What lines in the records below include the word "OutOfBounds"? Return each one.

(Provided data Opens)

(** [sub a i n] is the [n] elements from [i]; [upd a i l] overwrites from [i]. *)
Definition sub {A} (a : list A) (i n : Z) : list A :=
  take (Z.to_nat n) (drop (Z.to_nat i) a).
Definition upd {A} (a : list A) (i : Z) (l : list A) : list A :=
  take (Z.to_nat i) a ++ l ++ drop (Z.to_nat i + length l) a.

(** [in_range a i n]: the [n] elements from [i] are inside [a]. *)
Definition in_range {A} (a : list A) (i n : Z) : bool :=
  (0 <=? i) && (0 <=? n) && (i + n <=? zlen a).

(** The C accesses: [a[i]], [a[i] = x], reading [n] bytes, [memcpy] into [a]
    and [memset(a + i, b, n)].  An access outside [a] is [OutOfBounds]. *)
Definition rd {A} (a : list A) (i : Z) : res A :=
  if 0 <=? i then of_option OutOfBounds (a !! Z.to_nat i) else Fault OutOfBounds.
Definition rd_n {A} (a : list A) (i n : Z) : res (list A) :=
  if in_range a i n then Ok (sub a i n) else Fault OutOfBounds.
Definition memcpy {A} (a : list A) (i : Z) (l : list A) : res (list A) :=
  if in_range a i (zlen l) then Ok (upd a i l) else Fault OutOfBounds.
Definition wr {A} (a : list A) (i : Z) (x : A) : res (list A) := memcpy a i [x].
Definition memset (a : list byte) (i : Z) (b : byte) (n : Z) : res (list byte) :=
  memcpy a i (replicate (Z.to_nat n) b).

(Provided data Closes)
(Provided data Opens)

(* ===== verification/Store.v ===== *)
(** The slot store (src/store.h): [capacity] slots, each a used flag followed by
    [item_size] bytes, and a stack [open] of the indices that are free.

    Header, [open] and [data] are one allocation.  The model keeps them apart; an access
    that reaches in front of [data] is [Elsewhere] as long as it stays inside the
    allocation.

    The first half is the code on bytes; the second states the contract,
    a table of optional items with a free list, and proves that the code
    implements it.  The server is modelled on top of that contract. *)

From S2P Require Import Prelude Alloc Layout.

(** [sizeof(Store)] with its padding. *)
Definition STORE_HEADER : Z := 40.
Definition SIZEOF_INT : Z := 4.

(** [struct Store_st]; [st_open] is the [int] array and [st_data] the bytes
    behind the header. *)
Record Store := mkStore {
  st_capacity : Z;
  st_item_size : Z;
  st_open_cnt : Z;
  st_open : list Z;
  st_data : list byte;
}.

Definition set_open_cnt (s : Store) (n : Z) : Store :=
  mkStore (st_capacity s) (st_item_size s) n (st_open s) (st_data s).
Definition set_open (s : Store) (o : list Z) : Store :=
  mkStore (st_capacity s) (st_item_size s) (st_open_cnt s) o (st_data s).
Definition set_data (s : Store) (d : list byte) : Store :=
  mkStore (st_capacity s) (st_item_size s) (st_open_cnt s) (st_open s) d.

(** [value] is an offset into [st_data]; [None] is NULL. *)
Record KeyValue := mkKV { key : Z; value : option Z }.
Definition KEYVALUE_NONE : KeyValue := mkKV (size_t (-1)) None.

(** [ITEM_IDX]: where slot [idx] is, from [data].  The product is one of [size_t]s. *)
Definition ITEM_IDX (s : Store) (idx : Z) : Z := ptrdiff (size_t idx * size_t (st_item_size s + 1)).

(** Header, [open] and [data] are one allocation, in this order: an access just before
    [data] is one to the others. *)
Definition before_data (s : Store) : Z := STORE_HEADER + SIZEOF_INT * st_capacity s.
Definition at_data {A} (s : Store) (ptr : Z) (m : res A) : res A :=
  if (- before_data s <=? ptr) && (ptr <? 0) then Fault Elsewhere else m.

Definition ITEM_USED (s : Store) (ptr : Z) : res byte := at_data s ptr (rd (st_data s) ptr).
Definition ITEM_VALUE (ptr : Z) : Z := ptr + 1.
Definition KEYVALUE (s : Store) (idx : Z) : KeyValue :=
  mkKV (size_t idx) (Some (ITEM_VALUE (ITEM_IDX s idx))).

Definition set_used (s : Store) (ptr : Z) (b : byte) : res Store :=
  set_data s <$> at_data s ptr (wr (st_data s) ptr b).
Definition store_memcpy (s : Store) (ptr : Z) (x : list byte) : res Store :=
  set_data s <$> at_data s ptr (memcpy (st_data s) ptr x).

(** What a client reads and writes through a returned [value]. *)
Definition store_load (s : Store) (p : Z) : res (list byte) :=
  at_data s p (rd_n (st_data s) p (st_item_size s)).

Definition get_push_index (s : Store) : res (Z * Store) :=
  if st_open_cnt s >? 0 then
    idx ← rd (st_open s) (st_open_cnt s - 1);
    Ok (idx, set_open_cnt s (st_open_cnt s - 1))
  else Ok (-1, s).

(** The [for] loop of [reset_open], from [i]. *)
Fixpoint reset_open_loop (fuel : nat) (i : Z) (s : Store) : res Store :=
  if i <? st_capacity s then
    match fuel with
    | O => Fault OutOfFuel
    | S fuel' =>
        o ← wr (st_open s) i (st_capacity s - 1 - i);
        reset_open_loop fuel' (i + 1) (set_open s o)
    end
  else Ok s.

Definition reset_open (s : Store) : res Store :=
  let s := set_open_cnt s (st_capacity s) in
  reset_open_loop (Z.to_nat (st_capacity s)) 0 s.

(Provided data Closes)

# [Answer]
    and [memset(a + i, b, n)].  An access outside [a] is [OutOfBounds]. *)
  if 0 <=? i then of_option OutOfBounds (a !! Z.to_nat i) else Fault OutOfBounds.
  if in_range a i n then Ok (sub a i n) else Fault OutOfBounds.
  if in_range a i (zlen l) then Ok (upd a i l) else Fault OutOfBounds.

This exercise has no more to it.